Scan the entries below. List each line with "first".

Material provided:
--------

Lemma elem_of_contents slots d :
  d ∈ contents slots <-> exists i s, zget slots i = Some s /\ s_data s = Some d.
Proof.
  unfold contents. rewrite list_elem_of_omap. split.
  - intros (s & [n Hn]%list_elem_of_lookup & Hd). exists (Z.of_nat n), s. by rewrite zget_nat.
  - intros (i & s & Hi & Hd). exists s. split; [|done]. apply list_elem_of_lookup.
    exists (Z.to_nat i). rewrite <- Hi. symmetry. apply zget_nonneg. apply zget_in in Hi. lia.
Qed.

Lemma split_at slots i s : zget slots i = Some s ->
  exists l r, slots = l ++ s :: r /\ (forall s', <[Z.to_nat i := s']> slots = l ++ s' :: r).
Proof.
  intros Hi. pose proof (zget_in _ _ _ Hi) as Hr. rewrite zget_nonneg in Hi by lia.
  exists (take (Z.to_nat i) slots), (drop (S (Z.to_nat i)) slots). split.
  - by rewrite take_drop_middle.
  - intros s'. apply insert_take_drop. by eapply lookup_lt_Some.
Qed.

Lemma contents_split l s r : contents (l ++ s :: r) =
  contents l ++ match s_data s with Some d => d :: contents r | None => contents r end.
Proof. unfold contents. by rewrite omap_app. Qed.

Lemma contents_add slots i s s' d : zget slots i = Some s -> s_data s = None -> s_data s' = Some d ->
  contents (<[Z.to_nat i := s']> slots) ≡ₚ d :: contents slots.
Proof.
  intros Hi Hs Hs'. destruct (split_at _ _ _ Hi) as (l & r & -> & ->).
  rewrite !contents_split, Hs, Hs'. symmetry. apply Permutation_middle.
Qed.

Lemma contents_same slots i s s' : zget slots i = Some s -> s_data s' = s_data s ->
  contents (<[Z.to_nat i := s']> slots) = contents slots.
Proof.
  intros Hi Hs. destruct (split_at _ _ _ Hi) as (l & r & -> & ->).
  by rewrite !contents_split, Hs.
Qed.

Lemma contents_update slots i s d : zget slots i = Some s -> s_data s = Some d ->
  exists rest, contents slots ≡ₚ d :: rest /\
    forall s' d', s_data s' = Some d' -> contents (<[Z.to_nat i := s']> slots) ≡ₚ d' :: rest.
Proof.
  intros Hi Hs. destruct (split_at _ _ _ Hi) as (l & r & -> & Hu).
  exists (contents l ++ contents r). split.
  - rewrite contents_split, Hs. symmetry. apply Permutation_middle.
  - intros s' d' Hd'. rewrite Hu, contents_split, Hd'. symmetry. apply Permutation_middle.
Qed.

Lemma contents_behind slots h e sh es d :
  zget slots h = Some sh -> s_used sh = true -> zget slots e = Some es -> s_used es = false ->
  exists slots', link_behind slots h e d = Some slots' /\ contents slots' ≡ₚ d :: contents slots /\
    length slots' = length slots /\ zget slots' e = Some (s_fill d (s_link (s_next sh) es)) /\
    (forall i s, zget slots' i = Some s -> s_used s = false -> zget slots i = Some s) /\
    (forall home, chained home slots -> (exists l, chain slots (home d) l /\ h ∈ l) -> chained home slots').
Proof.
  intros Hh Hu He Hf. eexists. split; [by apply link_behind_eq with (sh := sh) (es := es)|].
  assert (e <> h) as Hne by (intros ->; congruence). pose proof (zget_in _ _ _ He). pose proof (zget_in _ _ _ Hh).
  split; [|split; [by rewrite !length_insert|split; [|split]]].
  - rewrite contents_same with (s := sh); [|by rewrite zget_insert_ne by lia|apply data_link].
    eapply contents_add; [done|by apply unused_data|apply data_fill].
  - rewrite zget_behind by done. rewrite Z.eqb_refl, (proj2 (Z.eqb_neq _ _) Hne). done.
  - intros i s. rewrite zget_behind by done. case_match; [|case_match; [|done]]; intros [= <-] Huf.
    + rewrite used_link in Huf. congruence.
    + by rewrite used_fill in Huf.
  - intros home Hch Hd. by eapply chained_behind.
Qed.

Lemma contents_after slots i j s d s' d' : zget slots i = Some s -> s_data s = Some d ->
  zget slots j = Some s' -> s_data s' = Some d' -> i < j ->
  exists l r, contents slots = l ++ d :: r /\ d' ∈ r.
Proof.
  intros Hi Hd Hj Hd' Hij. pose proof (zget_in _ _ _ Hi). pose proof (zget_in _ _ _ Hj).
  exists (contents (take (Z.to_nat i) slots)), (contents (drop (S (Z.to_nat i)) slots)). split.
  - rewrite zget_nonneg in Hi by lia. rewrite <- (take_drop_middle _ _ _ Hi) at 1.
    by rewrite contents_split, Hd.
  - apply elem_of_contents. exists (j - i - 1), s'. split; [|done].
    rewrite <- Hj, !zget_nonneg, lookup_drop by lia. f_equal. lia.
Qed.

--------

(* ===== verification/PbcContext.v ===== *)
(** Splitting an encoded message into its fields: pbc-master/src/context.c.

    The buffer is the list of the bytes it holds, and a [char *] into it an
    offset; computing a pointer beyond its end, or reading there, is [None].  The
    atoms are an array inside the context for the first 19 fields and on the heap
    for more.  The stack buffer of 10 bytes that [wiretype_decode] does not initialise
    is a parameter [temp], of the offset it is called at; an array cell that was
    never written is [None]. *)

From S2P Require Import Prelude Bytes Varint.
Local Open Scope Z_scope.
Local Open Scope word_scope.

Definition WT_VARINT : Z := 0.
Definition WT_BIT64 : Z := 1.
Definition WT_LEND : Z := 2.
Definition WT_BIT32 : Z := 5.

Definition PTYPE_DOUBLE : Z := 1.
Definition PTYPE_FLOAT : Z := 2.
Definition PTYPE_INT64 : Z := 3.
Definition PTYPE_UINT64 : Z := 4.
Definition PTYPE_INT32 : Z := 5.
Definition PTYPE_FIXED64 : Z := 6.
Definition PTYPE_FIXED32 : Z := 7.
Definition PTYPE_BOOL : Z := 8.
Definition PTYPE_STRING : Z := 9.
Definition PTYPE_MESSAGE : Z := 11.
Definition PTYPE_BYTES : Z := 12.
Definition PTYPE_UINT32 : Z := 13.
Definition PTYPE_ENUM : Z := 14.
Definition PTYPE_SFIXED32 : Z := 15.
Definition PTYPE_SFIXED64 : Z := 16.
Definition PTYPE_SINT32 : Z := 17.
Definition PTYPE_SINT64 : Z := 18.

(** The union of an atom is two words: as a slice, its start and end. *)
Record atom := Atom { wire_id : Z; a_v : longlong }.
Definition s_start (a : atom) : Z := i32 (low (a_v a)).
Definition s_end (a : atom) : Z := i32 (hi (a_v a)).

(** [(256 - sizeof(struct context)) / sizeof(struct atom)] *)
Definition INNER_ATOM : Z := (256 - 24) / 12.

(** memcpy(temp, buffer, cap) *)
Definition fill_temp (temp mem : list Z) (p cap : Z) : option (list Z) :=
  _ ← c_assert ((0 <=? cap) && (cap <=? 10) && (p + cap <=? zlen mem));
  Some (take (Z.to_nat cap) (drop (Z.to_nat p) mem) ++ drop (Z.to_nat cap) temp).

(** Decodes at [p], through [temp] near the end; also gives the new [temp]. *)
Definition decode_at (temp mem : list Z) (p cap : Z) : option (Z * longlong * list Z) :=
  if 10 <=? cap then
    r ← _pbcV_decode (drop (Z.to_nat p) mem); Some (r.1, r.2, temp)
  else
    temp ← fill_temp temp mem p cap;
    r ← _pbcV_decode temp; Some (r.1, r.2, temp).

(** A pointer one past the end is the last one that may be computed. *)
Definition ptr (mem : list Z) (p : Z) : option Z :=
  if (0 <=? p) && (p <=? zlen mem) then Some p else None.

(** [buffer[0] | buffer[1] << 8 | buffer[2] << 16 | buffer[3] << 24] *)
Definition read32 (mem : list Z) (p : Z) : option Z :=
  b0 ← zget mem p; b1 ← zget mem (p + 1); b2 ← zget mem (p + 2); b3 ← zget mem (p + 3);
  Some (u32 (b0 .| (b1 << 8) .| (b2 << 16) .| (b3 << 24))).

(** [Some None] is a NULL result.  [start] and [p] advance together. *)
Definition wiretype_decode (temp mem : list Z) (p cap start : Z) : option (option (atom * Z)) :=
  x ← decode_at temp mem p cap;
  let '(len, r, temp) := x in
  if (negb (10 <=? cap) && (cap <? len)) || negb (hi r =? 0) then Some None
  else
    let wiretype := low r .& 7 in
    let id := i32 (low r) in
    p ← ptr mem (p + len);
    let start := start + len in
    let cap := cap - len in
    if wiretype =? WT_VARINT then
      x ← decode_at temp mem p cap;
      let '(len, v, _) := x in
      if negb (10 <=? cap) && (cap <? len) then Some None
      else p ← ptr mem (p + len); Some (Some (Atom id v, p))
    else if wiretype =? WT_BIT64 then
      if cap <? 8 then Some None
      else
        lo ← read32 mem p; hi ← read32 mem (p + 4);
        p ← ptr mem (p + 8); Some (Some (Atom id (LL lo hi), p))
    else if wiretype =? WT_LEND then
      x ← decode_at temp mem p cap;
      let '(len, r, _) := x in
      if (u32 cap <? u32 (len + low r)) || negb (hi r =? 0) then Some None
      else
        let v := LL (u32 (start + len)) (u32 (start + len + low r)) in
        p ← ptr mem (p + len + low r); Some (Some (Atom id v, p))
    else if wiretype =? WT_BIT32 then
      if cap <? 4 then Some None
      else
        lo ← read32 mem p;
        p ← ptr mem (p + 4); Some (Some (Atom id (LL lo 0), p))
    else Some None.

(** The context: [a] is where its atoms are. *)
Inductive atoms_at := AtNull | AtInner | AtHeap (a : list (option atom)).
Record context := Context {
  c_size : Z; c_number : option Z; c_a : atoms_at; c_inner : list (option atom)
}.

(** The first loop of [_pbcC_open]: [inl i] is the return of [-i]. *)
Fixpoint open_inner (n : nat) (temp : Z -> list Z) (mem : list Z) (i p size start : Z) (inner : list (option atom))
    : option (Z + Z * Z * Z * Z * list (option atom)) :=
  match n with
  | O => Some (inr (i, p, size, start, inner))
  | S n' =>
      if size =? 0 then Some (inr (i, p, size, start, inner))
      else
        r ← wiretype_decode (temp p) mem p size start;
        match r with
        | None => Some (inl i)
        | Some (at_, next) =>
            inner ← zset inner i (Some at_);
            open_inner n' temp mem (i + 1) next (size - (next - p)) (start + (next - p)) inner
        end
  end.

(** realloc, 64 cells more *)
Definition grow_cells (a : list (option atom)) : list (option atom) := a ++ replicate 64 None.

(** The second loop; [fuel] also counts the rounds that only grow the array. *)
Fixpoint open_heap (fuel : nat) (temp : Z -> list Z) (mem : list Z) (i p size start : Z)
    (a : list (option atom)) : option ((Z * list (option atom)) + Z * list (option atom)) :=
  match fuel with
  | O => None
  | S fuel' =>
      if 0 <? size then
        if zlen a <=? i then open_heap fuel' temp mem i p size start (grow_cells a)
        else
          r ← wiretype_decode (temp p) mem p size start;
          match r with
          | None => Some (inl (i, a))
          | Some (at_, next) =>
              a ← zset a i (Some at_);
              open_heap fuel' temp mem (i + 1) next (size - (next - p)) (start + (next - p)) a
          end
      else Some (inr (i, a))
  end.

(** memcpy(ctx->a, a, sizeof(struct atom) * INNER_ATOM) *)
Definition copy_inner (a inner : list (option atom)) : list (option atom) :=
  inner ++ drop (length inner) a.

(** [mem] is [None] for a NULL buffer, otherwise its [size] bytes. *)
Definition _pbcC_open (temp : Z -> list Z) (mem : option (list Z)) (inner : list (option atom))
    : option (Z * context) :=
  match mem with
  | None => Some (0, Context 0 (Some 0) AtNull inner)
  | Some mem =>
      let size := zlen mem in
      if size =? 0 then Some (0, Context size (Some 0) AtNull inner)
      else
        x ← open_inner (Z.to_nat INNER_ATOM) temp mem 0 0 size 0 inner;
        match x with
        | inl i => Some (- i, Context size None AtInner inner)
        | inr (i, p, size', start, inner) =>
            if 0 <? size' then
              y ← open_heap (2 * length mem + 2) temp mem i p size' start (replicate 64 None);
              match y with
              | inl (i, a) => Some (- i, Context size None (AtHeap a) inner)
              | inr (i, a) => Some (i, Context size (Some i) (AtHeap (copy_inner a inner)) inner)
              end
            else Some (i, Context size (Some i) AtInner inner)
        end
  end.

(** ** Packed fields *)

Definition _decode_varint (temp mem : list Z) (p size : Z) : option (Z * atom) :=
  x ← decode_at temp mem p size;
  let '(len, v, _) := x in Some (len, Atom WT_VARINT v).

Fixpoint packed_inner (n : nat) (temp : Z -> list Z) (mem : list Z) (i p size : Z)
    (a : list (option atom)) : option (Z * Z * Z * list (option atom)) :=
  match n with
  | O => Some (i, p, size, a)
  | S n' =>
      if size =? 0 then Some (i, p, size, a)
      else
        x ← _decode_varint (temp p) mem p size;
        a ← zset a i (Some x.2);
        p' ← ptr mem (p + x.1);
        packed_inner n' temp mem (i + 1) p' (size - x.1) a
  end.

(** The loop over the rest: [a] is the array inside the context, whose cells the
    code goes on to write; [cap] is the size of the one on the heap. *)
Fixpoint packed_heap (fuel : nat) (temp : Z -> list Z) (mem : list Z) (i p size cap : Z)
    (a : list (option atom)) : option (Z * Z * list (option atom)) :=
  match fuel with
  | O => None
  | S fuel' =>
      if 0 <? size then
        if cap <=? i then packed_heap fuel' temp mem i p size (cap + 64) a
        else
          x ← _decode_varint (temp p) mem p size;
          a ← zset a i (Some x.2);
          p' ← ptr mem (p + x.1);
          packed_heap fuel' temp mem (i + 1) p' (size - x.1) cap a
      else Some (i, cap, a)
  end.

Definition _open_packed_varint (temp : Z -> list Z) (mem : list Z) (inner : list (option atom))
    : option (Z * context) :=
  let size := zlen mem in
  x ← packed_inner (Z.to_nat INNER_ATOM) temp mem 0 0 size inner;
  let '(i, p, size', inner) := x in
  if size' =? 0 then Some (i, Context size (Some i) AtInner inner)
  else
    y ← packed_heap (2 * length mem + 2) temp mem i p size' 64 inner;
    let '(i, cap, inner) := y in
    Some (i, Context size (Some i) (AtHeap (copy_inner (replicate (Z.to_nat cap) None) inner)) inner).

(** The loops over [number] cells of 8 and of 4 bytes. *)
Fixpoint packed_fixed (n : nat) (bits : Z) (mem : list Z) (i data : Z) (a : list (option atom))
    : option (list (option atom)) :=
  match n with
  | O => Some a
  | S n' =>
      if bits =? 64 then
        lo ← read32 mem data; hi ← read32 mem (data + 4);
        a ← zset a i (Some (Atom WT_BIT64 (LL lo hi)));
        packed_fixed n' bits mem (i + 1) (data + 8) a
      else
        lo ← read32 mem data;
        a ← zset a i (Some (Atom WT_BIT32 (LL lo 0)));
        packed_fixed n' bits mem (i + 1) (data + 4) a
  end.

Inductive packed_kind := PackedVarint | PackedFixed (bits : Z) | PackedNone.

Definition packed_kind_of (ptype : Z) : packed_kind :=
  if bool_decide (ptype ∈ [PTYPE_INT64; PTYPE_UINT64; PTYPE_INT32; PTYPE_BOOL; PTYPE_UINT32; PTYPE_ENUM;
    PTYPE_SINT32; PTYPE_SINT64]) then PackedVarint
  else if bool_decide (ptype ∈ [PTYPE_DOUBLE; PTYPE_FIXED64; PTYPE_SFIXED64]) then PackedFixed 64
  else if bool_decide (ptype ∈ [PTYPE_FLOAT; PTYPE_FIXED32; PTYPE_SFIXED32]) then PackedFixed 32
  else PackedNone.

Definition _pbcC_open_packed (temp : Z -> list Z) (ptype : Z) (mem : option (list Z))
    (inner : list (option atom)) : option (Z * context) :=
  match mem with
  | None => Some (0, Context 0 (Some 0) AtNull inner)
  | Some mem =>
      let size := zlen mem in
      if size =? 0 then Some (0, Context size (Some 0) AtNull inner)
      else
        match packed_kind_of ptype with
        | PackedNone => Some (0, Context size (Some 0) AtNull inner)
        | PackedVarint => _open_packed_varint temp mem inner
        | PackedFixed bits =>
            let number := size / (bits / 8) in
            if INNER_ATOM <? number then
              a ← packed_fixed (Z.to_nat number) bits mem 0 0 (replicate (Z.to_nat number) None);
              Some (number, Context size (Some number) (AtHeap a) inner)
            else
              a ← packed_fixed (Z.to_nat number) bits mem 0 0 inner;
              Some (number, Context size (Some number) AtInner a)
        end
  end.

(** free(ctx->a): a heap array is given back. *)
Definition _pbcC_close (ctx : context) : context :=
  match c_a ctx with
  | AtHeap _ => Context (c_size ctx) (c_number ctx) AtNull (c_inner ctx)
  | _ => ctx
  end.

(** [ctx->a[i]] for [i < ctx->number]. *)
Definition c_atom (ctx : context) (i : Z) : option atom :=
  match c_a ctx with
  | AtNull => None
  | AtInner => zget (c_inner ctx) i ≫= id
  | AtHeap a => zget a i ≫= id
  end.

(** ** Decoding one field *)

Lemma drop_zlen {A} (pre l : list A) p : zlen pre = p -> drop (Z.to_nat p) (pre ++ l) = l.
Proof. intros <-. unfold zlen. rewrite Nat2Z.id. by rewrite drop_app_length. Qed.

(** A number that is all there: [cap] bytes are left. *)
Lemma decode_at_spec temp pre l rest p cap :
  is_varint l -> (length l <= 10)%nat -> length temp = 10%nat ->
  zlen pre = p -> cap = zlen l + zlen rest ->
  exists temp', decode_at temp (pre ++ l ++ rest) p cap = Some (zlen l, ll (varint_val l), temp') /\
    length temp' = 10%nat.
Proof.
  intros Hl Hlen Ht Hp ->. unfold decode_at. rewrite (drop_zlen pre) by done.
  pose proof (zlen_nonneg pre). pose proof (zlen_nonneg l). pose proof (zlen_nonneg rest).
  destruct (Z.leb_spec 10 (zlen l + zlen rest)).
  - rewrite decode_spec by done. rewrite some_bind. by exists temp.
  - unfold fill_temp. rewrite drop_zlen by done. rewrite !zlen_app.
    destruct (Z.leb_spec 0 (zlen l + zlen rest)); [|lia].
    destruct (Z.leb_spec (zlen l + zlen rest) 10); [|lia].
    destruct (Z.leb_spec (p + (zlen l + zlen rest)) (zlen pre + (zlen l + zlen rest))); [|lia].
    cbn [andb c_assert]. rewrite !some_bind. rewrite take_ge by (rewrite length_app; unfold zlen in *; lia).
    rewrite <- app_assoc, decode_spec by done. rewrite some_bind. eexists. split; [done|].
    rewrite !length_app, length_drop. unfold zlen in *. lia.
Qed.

--------

Solution for this exercise:
    atoms are an array inside the context for the first 19 fields and on the heap
(** The first loop of [_pbcC_open]: [inl i] is the return of [-i]. *)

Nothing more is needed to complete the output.